Benetton teams up with Little Printer creator Berg on connected devices

Remember Little Printer, the cute connected gadget we reported on about 18 months back? It’s a great collision of old and new: a thermal printer that can push out everything from news snippets to Foursquare check-ins – the kind of stuff you’d normally look at fleetingly on your mobile phone, in updated-retro paper form.

Well, a month ago the creator, Berg London, pivoted from its original incarnation as a design house to become a product-focused firm, looking to develop devices to run on its Berg Cloud platform and inviting other developers to do the same. And now the company has stepped up that latter ambition by teaming up with the Benetton Group’s Fabrica communication research center to launch Sandbox, a new R&D facility for developing connected products and services.

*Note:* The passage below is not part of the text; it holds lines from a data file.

Lemma destroyAll_length ids s : length (destroyAll backend ids s).1 = length ids.
Proof.
  revert s. induction ids as [|i ids IH]; intros s; [done|].
  cbn [destroyAll]. destruct (serveDestroy backend i s) as [r s1].
  specialize (IH s1). destruct (destroyAll backend ids s1) as [rs s2]. cbn in *. now rewrite IH.
Qed.

Lemma Promise_all_destroy ids w :
  Promise_all (CredentialsAPI_destroy backend <$> ids) w =
  (match firstError (destroyAll backend ids (server w)).1 with
   | Some e => Rejected e
   | None => Resolved (replicate (length ids) tt)
   end,
   {| hooks := hooks w; history := history w;
      server := (destroyAll backend ids (server w)).2;
      log := log w ++ zip_with destroyed ids (destroyAll backend ids (server w)).1 |}).
Proof.
  revert w. induction ids as [|i ids IH]; intros w.
  - cbn. rewrite app_nil_r. now destruct w.
  - cbn [fmap list_fmap Promise_all destroyAll]. fold (fmap (M:=list) (CredentialsAPI_destroy backend)).
    unfold CredentialsAPI_destroy at 1.
    destruct (serveDestroy backend i (server w)) as [[e|[]] s1] eqn:Hi.
    + rewrite IH. cbn [server logged hooks history log].
      destruct (destroyAll backend ids s1) as [rs s2]. cbn [fst snd zip_with].
      rewrite <- app_assoc. reflexivity.
    + rewrite IH. cbn [server logged hooks history log].
      destruct (destroyAll backend ids s1) as [rs s2]. cbn [fst snd zip_with].
      rewrite <- app_assoc. unfold firstError. cbn [omap list_omap].
      fold (omap (M:=list) (λ r : Error + unit, match r with inl e => Some e | inr _ => None end)).
      destruct (head _); reflexivity.
Qed.

Lemma deleteCredentials_run h w :
  let ids := id <$> selected h in
  deleteCredentials backend h w =
  match firstError (destroyAll backend ids (server w)).1 with
  | Some e =>
      (Rejected e,
       setDeletion (λ st, {| result := result st; error := Some e; isLoading := false |})
         (afterDestroy backend ids w))
  | None =>
      (Resolved tt,
       setDeletion (λ _, {| result := Some (replicate (length ids) tt);
                            error := None; isLoading := false |})
         (afterDestroy backend ids w))
  end.
Proof.
  intros ids. unfold deleteCredentials, request.
  unfold fmap at 1. unfold Async_fmap.
  rewrite (list_fmap_compose id (CredentialsAPI_destroy backend)).
  rewrite Promise_all_destroy. fold ids. cbn [server setDeletion withHooks hooks].
  destruct (firstError _); reflexivity.
Qed.

Lemma firstError_None answers :
  firstError answers = None ↔ Forall (λ r, isRight r = true) answers.
Proof.
  unfold firstError. induction answers as [|[e|u] answers IH]; cbn.
  - split; [constructor | done].
  - split; [done|]. intros H. now apply Forall_cons in H as [? _].
  - rewrite IH. split; [now constructor|]. intros H. now apply Forall_cons in H as [_ ?].
Qed.

Lemma firstError_Some answers e : firstError answers = Some e → inl e ∈ answers.
Proof.
  unfold firstError. induction answers as [|[e'|u] answers IH]; cbn; [done| |].
  - intros [= ->]. left.
  - intros H. right. now apply IH.
Qed.

Lemma sentBy_deleteCredentials h w :
  sentBy (deleteCredentials backend h) w =
  zip_with destroyed (id <$> selected h) (destroyAll backend (id <$> selected h) (server w)).1.
Proof.
  unfold sentBy. rewrite deleteCredentials_run.
  destruct (firstError _); cbn [snd log setDeletion withHooks afterDestroy];
    now rewrite drop_app_length.
Qed.

Lemma zip_destroyed_calls ids (rs : list (Error + unit)) :
  length rs = length ids → call <$> zip_with destroyed ids rs = Destroy <$> ids.
Proof.
  revert rs. induction ids as [|i ids IH]; intros [|r rs] Hlen; try done.
  cbn in *. f_equal. apply IH. lia.
Qed.

Lemma zip_destroyed_succeeded ids (rs : list (Error + unit)) :
  length rs = length ids → succeeded <$> zip_with destroyed ids rs = isRight <$> rs.
Proof.
  revert rs. induction ids as [|i ids IH]; intros [|r rs] Hlen; try done.
  cbn in *. f_equal. apply IH. lia.
Qed.

Lemma Forall_succeeded (l : list Exchange) :
  Forall (λ x, succeeded x = true) l ↔ Forall (λ b, b = true) (succeeded <$> l).
Proof. now rewrite Forall_fmap. Qed.

Lemma Forall_isRight (rs : list (Error + unit)) :
  Forall (λ r, isRight r = true) rs ↔ Forall (λ b, b = true) (isRight <$> rs).
Proof. now rewrite Forall_fmap. Qed.

Lemma not_all_succeeded (l : list Exchange) :
  ¬ Forall (λ x, succeeded x = true) l ↔ ∃ x, x ∈ l ∧ succeeded x = false.
Proof.
  rewrite <- Exists_Forall_neg by (intros x; destruct (succeeded x); [left|right]; done).
  rewrite Exists_exists. split; intros (x & Hx & Hs); exists x; split; try done.
  - now apply not_true_is_false.
  - now rewrite Hs.
Qed.

Lemma deleteCredentials_rejects_on_failure h w :
  (∃ x, x ∈ sentBy (deleteCredentials backend h) w ∧ succeeded x = false) →
  ∃ e, (deleteCredentials backend h w).1 = Rejected e.
Proof.
  rewrite <- not_all_succeeded, sentBy_deleteCredentials.
  rewrite Forall_succeeded, zip_destroyed_succeeded by apply destroyAll_length.
  rewrite <- Forall_isRight, <- firstError_None, deleteCredentials_run.
  destruct (firstError _) as [e|]; [eauto | done].
Qed.

(** C4: [deleteCredentials] sends one delete request for each entry of
    the selection, with its id.  It resolves exactly when every one of
    them succeeded and rejects, with the reason of a failed one, as soon
    as one failed.  The server is left as the requests left it, those that
    succeeded before or after a failure included, and a rejection leaves
    the result of the request as it was: which deletions went through is
    not recorded. *)
Theorem deleteCredentials_all_or_nothing h w :
  let ids := id <$> selected h in
  let sent := sentBy (deleteCredentials backend h) w in
  let o := (deleteCredentials backend h w).1 in
  let w' := (deleteCredentials backend h w).2 in
  call <$> sent = Destroy <$> ids
  ∧ (o = Resolved tt ↔ Forall (λ x, succeeded x = true) sent)
  ∧ ((∃ x, x ∈ sent ∧ succeeded x = false) ↔ ∃ e, o = Rejected e)
  ∧ (∀ e, o = Rejected e →
       inl e ∈ (destroyAll backend ids (server w)).1
       ∧ deletionError (hooks w') = Some e
       ∧ result (deletion (hooks w')) = result (deletion (hooks w)))
  ∧ server w' = (destroyAll backend ids (server w)).2
  ∧ selected (hooks w') = selected (hooks w)
  ∧ listing (hooks w') = listing (hooks w)
  ∧ history w' = history w.
Proof.
  intros ids sent o w'.
  pose proof (destroyAll_length ids (server w)) as Hlen.
  assert (Hall : Forall (λ x, succeeded x = true) sent ↔
                 firstError (destroyAll backend ids (server w)).1 = None).
  { unfold sent. rewrite sentBy_deleteCredentials, firstError_None.
    rewrite Forall_succeeded, Forall_isRight. fold ids.
    now rewrite zip_destroyed_succeeded. }
  assert (Hsent : call <$> sent = Destroy <$> ids).
  { unfold sent. rewrite sentBy_deleteCredentials. now apply zip_destroyed_calls. }
  unfold o, w'. rewrite deleteCredentials_run. fold ids.
  destruct (firstError (destroyAll backend ids (server w)).1) as [e|] eqn:Hfirst.
  - cbn [fst snd]. split; [done|]. split; [|split; [|split]].
    + rewrite Hall. split; discriminate.
    + rewrite <- not_all_succeeded, Hall. split; [eauto | discriminate].
    + intros e' [= <-]. split; [now apply firstError_Some | done].
    + done.
  - cbn [fst snd]. split; [done|]. split; [|split; [|split]].
    + now rewrite Hall.
    + rewrite <- not_all_succeeded, Hall. split; [done | intros [e He]; discriminate].
    + discriminate.
    + done.
Qed.
(** C8 (as the code has it).  The discriminator comes first: a node whose
    [type] is one of the four literals is of that variant whatever its
    other fields are; a node whose [type] is truthy is of a variant only
    if [type] is that variant's literal, the structural test is not
    reached; and a node without [type] (more generally: with a falsy
    [type], such as the empty string) is a text node iff [text] is a
    string, a file node iff [file] is a string or an object with a string
    [path], a link node iff [url] is a string, and a group iff [text],
    [file] and [url] are all undefined. *)
Theorem guards_follow_discriminator node :
  ((field node "type" = VStr "text" -> isTextNode node = true)
   /\ (field node "type" = VStr "file" -> isFileNode node = true)
   /\ (field node "type" = VStr "link" -> isLinkNode node = true)
   /\ (field node "type" = VStr "group" -> isGroupNode node = true))
  /\ (truthy (field node "type") = true ->
      (isTextNode node = true <-> field node "type" = VStr "text")
      /\ (isFileNode node = true <-> field node "type" = VStr "file")
      /\ (isLinkNode node = true <-> field node "type" = VStr "link")
      /\ (isGroupNode node = true <-> field node "type" = VStr "group"))
  /\ (n_props node !! "type" = None \/ truthy (field node "type") = false ->
      (isTextNode node = true <-> exists s, field node "text" = VStr s)
      /\ (isFileNode node = true <->
          (exists s, field node "file" = VStr s)
          \/ (exists o s, field node "file" = VObj o /\ o !! "path" = Some (VStr s)))
      /\ (isLinkNode node = true <-> exists s, field node "url" = VStr s)
      /\ (isGroupNode node = true <->
          field node "text" = VUndefined /\ field node "file" = VUndefined
          /\ field node "url" = VUndefined)).
Proof.
  split; [| split].
  - repeat split; intros Hty.
    + rewrite isTextNode_truthy by (rewrite Hty; reflexivity).
      apply is_lit_true, Hty.
    + rewrite isFileNode_truthy by (rewrite Hty; reflexivity).
      apply is_lit_true, Hty.
    + rewrite isLinkNode_truthy by (rewrite Hty; reflexivity).
      apply is_lit_true, Hty.
    + rewrite isGroupNode_truthy by (rewrite Hty; reflexivity).
      apply is_lit_true, Hty.
  - intros Ht.
    rewrite (isTextNode_truthy _ Ht), (isFileNode_truthy _ Ht),
      (isLinkNode_truthy _ Ht), (isGroupNode_truthy _ Ht).
    repeat split; apply is_lit_true.
  - intros Hno.
    assert (Hf : truthy (field node "type") = false).
    { destruct Hno as [Habs | Hf]; [apply absent_is_falsy, Habs | exact Hf]. }
    split; [| split; [| split]].
    + rewrite (isTextNode_falsy _ Hf). apply typeof_string.
    + apply isFileNode_falsy, Hf.
    + rewrite (isLinkNode_falsy _ Hf). apply typeof_string.
    + apply isGroupNode_falsy, Hf.
Qed.
(** The three results are the named results [key], [cert], [err] of the Go
    function, each as it stands at the [return] that is taken. *)
Definition SimpleSelfSignedRSAKeypair `{rand_api} `{x509_api} (cn : string) (days : Z)
  : M (option rsa.PrivateKey * option x509.Certificate * option error) :=
  let* k := with_rand (fun r => rsa_GenerateKey r 2048) in
  match k with
  | Err err => ret (None, None, Some err)
  | Ok key =>
      let* s := GenerateRandomCertificateSerialNumber in
      match s with
      | Err err => ret (Some key, None, Some err)
      | Ok serialNumber =>
          let* timeNow := time_Now in
          let template := template_of cn days serialNumber timeNow in
          let* c := with_rand (fun r =>
                      x509_CreateCertificate r template template (rsa.Public key) key) in
          match c with
          | Err err => ret (Some key, None, Some err)
          | Ok certBytes =>
              match x509_ParseCertificate certBytes with
              | Err err => ret (Some key, None, Some err)
              | Ok cert => ret (Some key, Some cert, None)
              end
          end
      end
  end.

(** ** Reading PEM files *)

Definition rsaPrivateKeyPEMBlockType : string := "RSA PRIVATE KEY".
Definition certificatePEMBlockType : string := "CERTIFICATE".

Definition certificate_block_text : string :=
  "failed to decode PEM block containing certificate".
(** * Agent-framework samples: document generators and weather tools

    A shallow embedding of three programs of the repository:

    - [weather_utils.py]: the two weather tool functions
      ([get_real_weather], [get_real_weather_detailed]);
    - [generate_architecture_doc.py]: the markdown to docx converter;
    - [generate_presentation.py]: the slide deck generator.

    Python values are modelled as follows.  A [str] is the list of its
    Unicode code points.  Exceptions are values of an error monad.  The
    console, the file system and the HTTP transport are explicit: functions
    take them as arguments and return what they printed, wrote and requested. *)

From stdpp Require Import base list strings pretty gmap.
From Stdlib Require Import ZArith QArith Lia.

Close Scope Q_scope.

Set Warnings "-register-all".

(** ** Python strings *)

Module PyStr.

(** A [str] is a list of code points. *)
Abbreviation str := (list N).

Fixpoint bytes (s : string) : list N :=
  match s with
  | EmptyString => []
  | String a s' => Ascii.N_of_ascii a :: bytes s'
  end.

(** String literals of this file are UTF-8, as the Python sources are;
    [utf8_decode] turns their bytes into code points. *)
Fixpoint utf8_decode (b : list N) : str :=
  match b with
  | [] => []
  | b0 :: r0 =>
    if (b0 <? 128)%N then b0 :: utf8_decode r0
    else
      match r0 with
      | [] => []
      | b1 :: r1 =>
        if (b0 <? 224)%N
        then ((b0 mod 32) * 64 + b1 mod 64)%N :: utf8_decode r1
        else
          match r1 with
          | [] => []
          | b2 :: r2 =>
            if (b0 <? 240)%N
            then ((b0 mod 16) * 4096 + (b1 mod 64) * 64 + b2 mod 64)%N
                   :: utf8_decode r2
            else
              match r2 with
              | [] => []
              | b3 :: r3 =>
                ((b0 mod 8) * 262144 + (b1 mod 64) * 4096
                 + (b2 mod 64) * 64 + b3 mod 64)%N :: utf8_decode r3
              end
          end
      end
  end.

(** [py "text"] is the Python literal ["text"]. *)
Definition py (s : string) : str := utf8_decode (bytes s).

Definition LF : N := 10.
Definition NL : str := [LF].
Definition CR : N := 13.
Definition BACKTICK : N := 96.
Definition HASH : N := 35.
Definition PIPE : N := 124.
Definition DASH : N := 45.
Definition COLON : N := 58.
Definition DQUOTE : N := 34.
Definition SLASH : N := 47.

(** [str(n)] of an [int]. *)
Definition str_of_Z (z : Z) : str := py (pretty z).
(* ===== verification/Ownership.v ===== *)
(** * Media ownership (player/core/ownership.c)

    The single lease that says which protocol owns the player.  The module
    state is the record [Ownership]; the programs act on any world that holds
    one ([HasOwnership]), so the coordinator reuses them in its own world.

    An out-parameter is a result; where the C code tests the pointer, the
    operation takes a flag that is [true] when it is not NULL. *)

From S2P Require Import Prelude Prog.

(* src: source/player/core/ownership.h PlayerMediaOwner *)
Inductive PlayerMediaOwner :=
| PLAYER_MEDIA_OWNER_NONE
| PLAYER_MEDIA_OWNER_DLNA
| PLAYER_MEDIA_OWNER_IPTV
| PLAYER_MEDIA_OWNER_AIRPLAY_VIDEO
| PLAYER_MEDIA_OWNER_AIRPLAY_MIRROR.

#[export] Instance PlayerMediaOwner_eq_dec : EqDecision PlayerMediaOwner.
Proof. solve_decision. Defined.

(* src: source/player/core/ownership.h PlayerOwnershipLease *)
Record PlayerOwnershipLease := mkLease {
  owner : PlayerMediaOwner;
  token : Z;
  generation : Z
}.

#[export] Instance PlayerOwnershipLease_eq_dec : EqDecision PlayerOwnershipLease.
Proof. solve_decision. Defined.
#[export] Instance eta_lease : Eta PlayerOwnershipLease :=
  fun l => mkLease (owner l) (token l) (generation l).

(** A zeroed lease. *)
Definition lease_zero : PlayerOwnershipLease := mkLease PLAYER_MEDIA_OWNER_NONE 0 0.

Definition owner_eqb (a b : PlayerMediaOwner) : bool := bool_decide (a = b).

(* src: source/player/core/ownership.c 13-17 g_current, g_next_generation, g_transition_mutex *)
Record Ownership := mkOwnership {
  g_current : PlayerOwnershipLease;
  g_next_generation : Z;
  g_ready : bool;
  (** whether some thread is between transition_begin and transition_end *)
  g_transition_held : bool
}.
#[export] Instance eta_ownership : Eta Ownership := fun o =>
  mkOwnership (g_current o) (g_next_generation o) (g_ready o) (g_transition_held o).

Definition ownership_zero : Ownership := mkOwnership lease_zero 0 false false.

(** A world that contains the module's static variables. *)
Class HasOwnership (W : Type) := {
  get_own : W -> Ownership;
  put_own : Ownership -> W -> W;
  get_put_own o w : get_own (put_own o w) = o;
  put_put_own o o' w : put_own o (put_own o' w) = put_own o w;
  put_get_own w : put_own (get_own w) w = w
}.

#[export] Instance HasOwnership_self : HasOwnership Ownership.
Proof. by refine {| get_own o := o; put_own o _ := o |}. Defined.

(** ** Operations on the module state *)

(* src: source/player/core/ownership.c next_generation *)
Definition next_generation (o : Ownership) : Z * Ownership :=
  let g := bump32 (g_next_generation o) in
  (g, { o with g_next_generation := g }).

(* src: source/player/core/ownership.c lease_equal *)
Definition lease_equal (left right : PlayerOwnershipLease) : bool :=
  owner_eqb (owner left) (owner right) && (token left =? token right) &&
  (generation left =? generation right).

(* src: source/player/core/ownership.c ownership_init *)
Definition ownership_init (o : Ownership) : Ownership :=
  if g_ready o then o else { o with g_ready := true }.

Not many R&D facilities run out of a 17th-century Italian villa, but Sandbox will. According to a statement, the facilities in Treviso will be used to prototype “connected objects, spaces and experiences” – just the sort of language you’d expect to hear from such design-centric companies.

Here’s how Fabrica CEO Dan Hill described the Sandbox mission:

“Sandbox is a unique opportunity for Fabrica’s researchers to imagine and prototype how these new connected objects and spaces will begin to radically change the way we live, work, play, organise and communicate. Going beyond the hype around ‘smart cities’ and Internet of Things, we are layering these technologies over our wonderful building to create a unique, open demonstrator – to help both us and our clients understand what it truly means to live and work with these exciting possibilities.”

I’m not sure centuries-old villas restored and expanded by star architects (Tadao Ando, since you ask) are the best representations of normal people’s living or working environments, but it sure does look like a nice place to do R&D:

Fabrica

Berg and Benetton are just the founding partners: more will be added in the summer, they say. Everything that comes out of this luxurious collaboration space will use Berg Cloud, however.

There are quite a few of these platforms gearing up at the moment, all of which aim to make it easier for people to create new types of connected, everyday devices. One of the biggest looks to be LogMeIn’s Xively platform, which counts the muscular ARM as a partner as of earlier this week, but there are other smaller efforts also underway, such as those from Carriots and Electric Imp. This is a very new field, though, so there’s every chance that different internet-of-things platforms will attract different types of developers.

I think it’s fair to say the more design-minded among those developers now know where to look as they prepare to invent the connected future.